#### WORK REQUIRED:
Write out, from the entries below, exactly the lines that run between the lines holding "j = Some Uninit." and "destruct (object_only_fixed_slot_unwritten ufunc", inclusive, and stop there.

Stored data
□ □ □ □ □
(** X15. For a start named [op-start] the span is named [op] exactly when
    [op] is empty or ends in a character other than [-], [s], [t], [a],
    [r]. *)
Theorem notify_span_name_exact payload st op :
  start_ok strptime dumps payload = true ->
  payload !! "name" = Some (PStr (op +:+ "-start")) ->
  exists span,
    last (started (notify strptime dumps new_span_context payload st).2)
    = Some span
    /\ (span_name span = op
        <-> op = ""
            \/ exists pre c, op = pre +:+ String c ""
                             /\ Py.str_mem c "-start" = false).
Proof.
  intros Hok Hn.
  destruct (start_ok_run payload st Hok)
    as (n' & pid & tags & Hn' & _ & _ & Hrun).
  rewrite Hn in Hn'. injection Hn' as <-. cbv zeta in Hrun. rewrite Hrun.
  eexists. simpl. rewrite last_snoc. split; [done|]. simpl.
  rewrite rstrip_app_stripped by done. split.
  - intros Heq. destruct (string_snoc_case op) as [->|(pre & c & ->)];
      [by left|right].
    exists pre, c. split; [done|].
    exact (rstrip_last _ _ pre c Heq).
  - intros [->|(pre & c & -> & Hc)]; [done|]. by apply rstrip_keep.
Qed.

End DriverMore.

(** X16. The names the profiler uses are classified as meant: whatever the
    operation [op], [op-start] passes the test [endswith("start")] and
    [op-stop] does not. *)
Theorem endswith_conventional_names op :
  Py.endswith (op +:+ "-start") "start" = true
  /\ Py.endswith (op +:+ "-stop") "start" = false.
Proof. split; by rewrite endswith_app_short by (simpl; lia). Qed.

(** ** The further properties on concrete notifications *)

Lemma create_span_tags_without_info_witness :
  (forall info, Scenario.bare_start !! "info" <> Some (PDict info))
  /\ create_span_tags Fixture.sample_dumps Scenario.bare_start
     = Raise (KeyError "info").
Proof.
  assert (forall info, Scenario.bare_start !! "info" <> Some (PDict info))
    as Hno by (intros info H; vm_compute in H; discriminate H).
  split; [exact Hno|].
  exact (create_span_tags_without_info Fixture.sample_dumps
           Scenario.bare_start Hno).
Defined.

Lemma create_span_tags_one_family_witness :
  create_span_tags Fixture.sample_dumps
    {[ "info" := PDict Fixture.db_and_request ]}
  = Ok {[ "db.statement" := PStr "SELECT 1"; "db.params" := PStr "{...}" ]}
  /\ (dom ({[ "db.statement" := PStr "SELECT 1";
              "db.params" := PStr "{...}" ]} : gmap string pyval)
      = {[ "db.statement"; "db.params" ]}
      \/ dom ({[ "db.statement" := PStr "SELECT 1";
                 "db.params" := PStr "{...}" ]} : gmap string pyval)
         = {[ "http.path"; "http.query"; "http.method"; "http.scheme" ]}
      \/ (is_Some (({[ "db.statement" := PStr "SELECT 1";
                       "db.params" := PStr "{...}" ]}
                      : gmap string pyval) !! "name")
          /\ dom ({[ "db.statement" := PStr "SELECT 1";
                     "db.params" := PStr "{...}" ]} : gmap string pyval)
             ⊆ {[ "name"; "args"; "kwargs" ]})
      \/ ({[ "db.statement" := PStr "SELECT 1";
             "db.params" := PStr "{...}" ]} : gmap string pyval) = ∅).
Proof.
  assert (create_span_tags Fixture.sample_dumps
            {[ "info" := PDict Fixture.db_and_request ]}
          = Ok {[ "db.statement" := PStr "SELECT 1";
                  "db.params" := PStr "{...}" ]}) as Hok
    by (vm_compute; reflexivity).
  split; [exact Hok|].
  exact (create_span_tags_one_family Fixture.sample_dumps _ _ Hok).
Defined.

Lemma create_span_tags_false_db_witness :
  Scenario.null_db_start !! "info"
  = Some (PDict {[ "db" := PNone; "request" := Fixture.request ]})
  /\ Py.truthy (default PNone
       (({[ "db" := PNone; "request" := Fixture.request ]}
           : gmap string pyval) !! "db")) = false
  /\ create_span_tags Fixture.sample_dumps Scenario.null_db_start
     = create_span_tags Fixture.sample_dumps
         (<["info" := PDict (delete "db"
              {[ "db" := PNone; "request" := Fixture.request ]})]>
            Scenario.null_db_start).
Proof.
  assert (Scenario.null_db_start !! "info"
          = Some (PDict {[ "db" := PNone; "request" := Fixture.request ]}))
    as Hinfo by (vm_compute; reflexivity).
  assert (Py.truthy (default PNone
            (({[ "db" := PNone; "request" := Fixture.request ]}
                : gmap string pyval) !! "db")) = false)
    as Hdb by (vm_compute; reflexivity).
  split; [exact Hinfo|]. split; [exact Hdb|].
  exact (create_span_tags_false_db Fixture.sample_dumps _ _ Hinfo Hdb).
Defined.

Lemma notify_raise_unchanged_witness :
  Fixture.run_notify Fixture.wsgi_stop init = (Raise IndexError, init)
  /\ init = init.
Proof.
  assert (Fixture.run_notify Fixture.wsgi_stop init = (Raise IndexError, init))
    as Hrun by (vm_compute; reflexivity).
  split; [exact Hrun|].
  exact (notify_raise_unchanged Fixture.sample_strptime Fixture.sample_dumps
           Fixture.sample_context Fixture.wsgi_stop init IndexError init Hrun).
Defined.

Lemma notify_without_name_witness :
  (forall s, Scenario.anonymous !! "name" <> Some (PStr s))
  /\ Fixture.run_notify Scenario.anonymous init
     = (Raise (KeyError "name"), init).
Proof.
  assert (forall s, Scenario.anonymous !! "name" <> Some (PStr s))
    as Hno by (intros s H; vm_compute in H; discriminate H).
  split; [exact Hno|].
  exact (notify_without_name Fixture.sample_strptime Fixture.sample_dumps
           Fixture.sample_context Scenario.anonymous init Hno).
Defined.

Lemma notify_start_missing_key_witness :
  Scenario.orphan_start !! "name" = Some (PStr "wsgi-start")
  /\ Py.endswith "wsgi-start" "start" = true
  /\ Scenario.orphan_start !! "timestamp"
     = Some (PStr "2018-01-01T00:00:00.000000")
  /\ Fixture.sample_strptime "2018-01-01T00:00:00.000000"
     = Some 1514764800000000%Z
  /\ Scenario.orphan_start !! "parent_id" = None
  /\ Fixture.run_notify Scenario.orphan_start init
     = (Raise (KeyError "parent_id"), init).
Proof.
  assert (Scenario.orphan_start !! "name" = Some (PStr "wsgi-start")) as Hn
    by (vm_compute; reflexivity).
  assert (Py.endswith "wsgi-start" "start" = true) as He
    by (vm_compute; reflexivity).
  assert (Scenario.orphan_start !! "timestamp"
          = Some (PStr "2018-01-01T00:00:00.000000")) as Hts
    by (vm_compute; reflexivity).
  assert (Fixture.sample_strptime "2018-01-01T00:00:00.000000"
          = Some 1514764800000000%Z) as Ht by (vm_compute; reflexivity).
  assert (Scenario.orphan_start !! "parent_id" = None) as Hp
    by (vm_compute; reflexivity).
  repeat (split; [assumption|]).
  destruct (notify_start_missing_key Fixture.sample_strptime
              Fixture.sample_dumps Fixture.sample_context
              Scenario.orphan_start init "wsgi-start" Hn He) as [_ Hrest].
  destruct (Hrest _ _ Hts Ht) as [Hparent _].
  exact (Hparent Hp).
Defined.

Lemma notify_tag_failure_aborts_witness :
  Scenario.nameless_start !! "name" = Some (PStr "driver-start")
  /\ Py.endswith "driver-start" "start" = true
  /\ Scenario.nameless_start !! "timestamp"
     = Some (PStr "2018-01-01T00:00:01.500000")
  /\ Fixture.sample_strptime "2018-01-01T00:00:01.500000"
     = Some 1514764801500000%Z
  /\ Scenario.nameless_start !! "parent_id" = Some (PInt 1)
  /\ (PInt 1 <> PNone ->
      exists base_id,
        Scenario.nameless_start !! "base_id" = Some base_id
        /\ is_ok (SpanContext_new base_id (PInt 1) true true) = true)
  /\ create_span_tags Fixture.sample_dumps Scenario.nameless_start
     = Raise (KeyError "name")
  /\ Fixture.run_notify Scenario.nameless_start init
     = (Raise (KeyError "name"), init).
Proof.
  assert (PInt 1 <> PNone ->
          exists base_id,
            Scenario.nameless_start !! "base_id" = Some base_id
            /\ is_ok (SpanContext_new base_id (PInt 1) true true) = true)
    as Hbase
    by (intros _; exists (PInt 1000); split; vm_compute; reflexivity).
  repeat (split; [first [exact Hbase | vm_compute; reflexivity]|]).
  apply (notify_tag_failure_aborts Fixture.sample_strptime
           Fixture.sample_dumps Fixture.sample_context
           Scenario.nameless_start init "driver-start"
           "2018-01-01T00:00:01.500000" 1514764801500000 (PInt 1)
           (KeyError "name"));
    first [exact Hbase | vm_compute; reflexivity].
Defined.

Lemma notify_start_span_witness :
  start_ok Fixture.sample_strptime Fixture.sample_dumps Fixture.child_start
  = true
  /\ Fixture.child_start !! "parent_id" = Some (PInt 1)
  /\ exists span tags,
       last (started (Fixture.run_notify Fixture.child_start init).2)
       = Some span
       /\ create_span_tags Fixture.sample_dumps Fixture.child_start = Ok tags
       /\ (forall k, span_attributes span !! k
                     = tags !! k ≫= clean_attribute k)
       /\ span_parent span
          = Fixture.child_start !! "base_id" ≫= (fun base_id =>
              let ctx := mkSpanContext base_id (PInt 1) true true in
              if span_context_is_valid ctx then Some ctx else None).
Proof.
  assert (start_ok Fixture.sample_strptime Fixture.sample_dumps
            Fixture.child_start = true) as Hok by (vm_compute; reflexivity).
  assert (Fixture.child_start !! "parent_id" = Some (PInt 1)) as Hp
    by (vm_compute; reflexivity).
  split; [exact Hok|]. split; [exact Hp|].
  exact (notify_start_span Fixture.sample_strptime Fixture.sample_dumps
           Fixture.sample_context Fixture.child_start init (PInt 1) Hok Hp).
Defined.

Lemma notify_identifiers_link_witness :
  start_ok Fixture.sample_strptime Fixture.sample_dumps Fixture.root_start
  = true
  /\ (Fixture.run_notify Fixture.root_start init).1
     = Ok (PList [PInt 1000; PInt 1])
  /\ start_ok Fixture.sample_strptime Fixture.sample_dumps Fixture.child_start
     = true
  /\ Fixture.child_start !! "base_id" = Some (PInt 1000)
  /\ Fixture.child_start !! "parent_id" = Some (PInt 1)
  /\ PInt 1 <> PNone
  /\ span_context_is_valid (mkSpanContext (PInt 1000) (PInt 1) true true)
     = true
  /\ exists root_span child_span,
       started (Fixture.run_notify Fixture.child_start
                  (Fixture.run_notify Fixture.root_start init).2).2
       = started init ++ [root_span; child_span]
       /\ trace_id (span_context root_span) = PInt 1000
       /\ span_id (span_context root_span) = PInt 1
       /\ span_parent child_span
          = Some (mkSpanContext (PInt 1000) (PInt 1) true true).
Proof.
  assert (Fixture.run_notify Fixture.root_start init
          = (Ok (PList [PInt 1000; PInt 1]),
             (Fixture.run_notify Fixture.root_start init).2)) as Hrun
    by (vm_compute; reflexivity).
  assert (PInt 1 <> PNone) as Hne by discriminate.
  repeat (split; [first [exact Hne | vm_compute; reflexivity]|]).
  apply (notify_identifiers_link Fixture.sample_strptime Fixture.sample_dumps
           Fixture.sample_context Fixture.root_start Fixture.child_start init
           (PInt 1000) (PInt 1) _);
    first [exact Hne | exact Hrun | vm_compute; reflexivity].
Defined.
□ □ □ □ □
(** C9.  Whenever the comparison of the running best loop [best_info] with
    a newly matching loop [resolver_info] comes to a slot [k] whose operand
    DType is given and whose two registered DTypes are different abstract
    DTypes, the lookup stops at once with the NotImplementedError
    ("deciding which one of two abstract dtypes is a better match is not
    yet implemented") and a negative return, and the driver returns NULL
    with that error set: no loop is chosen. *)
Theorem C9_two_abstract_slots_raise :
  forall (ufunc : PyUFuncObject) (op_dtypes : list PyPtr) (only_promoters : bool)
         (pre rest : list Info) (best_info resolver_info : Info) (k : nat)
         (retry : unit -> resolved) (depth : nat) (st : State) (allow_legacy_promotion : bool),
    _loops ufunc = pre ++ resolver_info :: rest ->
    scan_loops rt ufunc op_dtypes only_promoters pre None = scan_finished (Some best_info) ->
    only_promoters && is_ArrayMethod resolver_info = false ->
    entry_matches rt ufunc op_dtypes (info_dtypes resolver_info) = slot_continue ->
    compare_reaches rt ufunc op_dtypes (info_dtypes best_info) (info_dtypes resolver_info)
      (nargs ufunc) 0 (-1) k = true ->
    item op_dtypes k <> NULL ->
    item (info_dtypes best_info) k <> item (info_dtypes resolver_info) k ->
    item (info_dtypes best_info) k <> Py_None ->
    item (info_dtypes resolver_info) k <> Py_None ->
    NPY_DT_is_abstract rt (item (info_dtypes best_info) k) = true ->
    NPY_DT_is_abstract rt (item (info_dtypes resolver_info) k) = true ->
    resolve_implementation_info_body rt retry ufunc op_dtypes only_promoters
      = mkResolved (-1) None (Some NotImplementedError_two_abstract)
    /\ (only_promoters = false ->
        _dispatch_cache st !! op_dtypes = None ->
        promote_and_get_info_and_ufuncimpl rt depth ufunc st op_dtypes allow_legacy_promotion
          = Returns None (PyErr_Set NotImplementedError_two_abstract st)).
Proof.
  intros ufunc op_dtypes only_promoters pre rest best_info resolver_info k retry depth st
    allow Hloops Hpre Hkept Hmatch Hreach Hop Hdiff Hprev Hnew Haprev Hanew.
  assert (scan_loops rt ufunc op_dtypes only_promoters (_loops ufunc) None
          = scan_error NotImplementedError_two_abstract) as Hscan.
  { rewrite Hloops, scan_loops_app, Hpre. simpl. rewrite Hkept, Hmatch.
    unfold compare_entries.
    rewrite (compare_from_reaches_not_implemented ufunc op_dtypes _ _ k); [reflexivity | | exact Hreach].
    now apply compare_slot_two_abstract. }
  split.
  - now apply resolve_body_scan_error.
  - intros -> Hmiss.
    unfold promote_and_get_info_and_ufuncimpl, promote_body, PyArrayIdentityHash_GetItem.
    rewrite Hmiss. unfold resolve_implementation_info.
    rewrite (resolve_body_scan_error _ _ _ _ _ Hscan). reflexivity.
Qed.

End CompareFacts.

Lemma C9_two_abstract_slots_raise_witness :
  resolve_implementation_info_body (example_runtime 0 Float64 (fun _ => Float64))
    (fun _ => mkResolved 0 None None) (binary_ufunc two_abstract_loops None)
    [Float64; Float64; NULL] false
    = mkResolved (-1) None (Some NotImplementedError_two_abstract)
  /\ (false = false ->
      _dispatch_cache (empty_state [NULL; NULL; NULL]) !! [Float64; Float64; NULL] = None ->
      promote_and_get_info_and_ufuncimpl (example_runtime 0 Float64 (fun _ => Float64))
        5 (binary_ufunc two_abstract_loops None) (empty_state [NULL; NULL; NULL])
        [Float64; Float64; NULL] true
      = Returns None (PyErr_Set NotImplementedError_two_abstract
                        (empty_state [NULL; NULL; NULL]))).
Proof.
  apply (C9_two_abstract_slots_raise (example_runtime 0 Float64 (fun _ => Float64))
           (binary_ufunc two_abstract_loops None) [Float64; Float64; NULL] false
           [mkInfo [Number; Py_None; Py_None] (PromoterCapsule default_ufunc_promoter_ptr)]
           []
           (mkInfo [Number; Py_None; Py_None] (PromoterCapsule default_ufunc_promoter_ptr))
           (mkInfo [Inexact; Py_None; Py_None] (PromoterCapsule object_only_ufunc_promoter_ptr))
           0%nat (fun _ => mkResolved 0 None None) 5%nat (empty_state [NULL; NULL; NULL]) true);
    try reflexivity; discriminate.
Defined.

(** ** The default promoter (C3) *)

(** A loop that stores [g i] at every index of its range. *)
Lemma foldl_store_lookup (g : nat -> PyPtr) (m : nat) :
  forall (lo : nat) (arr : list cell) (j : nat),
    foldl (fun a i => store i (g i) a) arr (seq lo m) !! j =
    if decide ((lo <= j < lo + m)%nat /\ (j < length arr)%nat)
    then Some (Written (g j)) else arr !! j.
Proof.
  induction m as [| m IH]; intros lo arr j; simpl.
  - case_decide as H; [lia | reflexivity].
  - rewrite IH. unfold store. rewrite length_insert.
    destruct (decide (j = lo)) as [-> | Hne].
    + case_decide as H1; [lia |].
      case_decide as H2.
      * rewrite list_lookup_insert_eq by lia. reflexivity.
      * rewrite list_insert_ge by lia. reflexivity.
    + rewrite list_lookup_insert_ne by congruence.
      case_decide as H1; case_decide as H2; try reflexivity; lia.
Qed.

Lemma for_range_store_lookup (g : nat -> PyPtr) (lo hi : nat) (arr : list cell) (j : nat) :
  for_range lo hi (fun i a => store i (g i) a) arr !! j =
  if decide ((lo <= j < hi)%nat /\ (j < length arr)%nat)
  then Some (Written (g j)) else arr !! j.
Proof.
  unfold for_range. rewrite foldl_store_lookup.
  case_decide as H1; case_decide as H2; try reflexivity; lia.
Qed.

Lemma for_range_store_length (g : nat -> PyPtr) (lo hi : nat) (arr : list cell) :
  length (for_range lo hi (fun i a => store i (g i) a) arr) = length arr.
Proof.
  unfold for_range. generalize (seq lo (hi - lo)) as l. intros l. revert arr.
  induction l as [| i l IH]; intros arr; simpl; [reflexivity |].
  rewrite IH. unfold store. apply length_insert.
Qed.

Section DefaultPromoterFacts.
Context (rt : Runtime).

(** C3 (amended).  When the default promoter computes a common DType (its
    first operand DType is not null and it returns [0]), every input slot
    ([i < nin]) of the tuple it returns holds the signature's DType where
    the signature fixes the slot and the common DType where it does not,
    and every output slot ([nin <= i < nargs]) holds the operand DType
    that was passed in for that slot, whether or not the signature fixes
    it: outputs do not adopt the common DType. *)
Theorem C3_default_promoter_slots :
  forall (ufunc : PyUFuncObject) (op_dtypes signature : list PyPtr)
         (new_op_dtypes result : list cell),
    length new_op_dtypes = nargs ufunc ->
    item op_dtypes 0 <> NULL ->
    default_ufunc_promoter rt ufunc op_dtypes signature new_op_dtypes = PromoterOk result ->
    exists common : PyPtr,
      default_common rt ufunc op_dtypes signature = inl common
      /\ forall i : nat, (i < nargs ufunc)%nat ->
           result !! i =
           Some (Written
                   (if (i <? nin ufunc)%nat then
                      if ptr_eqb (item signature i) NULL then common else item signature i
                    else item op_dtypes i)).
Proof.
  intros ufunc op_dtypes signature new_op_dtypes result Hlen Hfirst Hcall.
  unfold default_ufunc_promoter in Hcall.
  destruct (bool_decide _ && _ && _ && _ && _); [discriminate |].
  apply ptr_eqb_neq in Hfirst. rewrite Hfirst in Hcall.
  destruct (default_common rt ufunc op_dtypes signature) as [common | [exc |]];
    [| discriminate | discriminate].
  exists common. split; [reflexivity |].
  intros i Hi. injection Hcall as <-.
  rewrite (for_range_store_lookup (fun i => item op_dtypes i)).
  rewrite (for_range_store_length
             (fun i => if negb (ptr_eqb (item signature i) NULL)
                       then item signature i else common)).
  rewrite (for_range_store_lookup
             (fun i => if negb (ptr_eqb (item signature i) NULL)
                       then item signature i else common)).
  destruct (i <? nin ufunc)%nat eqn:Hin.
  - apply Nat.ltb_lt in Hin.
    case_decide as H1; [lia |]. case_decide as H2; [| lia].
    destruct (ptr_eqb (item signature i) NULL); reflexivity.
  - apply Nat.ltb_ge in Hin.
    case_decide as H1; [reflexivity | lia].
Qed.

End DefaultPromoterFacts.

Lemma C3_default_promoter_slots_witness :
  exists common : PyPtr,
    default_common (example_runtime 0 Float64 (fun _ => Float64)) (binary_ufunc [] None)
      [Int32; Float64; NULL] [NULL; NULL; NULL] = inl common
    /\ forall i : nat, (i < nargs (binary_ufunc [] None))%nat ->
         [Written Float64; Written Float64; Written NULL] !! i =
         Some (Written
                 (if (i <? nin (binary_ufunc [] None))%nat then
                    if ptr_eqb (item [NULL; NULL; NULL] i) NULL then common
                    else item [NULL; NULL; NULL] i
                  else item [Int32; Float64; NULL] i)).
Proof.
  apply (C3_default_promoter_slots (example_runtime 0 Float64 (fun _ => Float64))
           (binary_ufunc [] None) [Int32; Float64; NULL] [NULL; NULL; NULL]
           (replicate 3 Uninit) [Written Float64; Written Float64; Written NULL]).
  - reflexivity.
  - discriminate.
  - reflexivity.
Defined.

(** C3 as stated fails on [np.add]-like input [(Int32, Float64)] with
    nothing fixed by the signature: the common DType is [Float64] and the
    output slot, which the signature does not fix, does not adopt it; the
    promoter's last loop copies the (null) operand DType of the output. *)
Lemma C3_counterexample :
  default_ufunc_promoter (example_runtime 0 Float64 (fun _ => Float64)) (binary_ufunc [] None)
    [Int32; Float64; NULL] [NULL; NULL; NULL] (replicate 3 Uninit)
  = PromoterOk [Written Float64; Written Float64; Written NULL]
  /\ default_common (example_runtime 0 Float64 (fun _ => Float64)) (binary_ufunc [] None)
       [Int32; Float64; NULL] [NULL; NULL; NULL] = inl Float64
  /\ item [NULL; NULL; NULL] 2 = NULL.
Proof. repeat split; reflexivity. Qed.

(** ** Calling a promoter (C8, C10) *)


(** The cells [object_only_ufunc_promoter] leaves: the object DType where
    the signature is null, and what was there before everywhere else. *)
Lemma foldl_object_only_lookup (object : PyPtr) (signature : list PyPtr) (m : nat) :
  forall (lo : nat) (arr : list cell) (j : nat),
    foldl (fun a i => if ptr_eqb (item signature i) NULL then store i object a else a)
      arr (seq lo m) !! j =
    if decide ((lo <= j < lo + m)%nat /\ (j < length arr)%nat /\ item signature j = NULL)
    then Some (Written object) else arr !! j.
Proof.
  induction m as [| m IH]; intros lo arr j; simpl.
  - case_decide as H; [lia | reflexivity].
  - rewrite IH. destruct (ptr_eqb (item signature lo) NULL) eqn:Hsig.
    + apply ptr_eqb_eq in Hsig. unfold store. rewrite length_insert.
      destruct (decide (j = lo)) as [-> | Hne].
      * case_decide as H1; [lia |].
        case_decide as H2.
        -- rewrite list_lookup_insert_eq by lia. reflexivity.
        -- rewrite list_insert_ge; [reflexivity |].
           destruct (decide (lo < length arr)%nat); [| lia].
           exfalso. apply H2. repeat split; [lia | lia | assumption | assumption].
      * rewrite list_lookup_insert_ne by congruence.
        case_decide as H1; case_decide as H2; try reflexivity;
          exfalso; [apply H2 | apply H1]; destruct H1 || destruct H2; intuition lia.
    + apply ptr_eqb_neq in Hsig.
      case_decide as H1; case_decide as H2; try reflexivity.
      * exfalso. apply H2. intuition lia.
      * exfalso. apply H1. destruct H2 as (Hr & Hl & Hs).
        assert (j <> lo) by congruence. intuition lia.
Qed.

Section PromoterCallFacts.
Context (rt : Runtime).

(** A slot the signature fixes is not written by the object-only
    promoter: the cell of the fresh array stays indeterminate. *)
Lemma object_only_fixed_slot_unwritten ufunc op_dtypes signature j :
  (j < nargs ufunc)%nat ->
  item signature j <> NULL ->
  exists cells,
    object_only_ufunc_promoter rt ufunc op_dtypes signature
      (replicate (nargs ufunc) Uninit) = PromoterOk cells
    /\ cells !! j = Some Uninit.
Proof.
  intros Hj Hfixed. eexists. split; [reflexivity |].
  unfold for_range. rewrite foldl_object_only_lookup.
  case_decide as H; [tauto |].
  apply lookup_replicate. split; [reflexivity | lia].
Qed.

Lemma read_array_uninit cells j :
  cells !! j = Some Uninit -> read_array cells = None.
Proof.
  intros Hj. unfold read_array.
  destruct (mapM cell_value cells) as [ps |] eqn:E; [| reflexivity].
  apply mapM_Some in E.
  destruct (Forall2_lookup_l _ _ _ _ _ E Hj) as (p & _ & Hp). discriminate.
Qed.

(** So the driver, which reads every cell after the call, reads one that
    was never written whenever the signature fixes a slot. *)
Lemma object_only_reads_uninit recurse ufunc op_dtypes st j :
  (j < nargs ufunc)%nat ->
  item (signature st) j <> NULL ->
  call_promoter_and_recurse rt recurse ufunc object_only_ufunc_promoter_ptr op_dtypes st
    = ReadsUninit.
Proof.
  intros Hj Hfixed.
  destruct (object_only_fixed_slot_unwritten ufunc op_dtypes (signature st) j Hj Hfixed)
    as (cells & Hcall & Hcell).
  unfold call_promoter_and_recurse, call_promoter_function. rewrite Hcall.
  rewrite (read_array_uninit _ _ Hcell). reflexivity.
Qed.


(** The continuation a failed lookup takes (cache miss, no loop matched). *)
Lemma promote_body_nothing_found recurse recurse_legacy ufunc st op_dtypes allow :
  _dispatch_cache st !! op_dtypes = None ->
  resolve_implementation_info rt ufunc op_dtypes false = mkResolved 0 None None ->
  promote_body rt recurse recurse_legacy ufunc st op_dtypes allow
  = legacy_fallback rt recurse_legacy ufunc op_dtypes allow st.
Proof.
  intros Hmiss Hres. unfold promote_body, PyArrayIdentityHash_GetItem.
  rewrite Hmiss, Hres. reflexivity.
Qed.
□ □ □ □ □
#### RESULT OF THIS TASK:
    /\ cells !! j = Some Uninit.
Proof.
  intros Hj Hfixed. eexists. split; [reflexivity |].
  unfold for_range. rewrite foldl_object_only_lookup.
  case_decide as H; [tauto |].
  apply lookup_replicate. split; [reflexivity | lia].
Qed.

Lemma read_array_uninit cells j :
  cells !! j = Some Uninit -> read_array cells = None.
Proof.
  intros Hj. unfold read_array.
  destruct (mapM cell_value cells) as [ps |] eqn:E; [| reflexivity].
  apply mapM_Some in E.
  destruct (Forall2_lookup_l _ _ _ _ _ E Hj) as (p & _ & Hp). discriminate.
Qed.

(** So the driver, which reads every cell after the call, reads one that
    was never written whenever the signature fixes a slot. *)
Lemma object_only_reads_uninit recurse ufunc op_dtypes st j :
  (j < nargs ufunc)%nat ->
  item (signature st) j <> NULL ->
  call_promoter_and_recurse rt recurse ufunc object_only_ufunc_promoter_ptr op_dtypes st
    = ReadsUninit.
Proof.
  intros Hj Hfixed.
  destruct (object_only_fixed_slot_unwritten ufunc op_dtypes (signature st) j Hj Hfixed)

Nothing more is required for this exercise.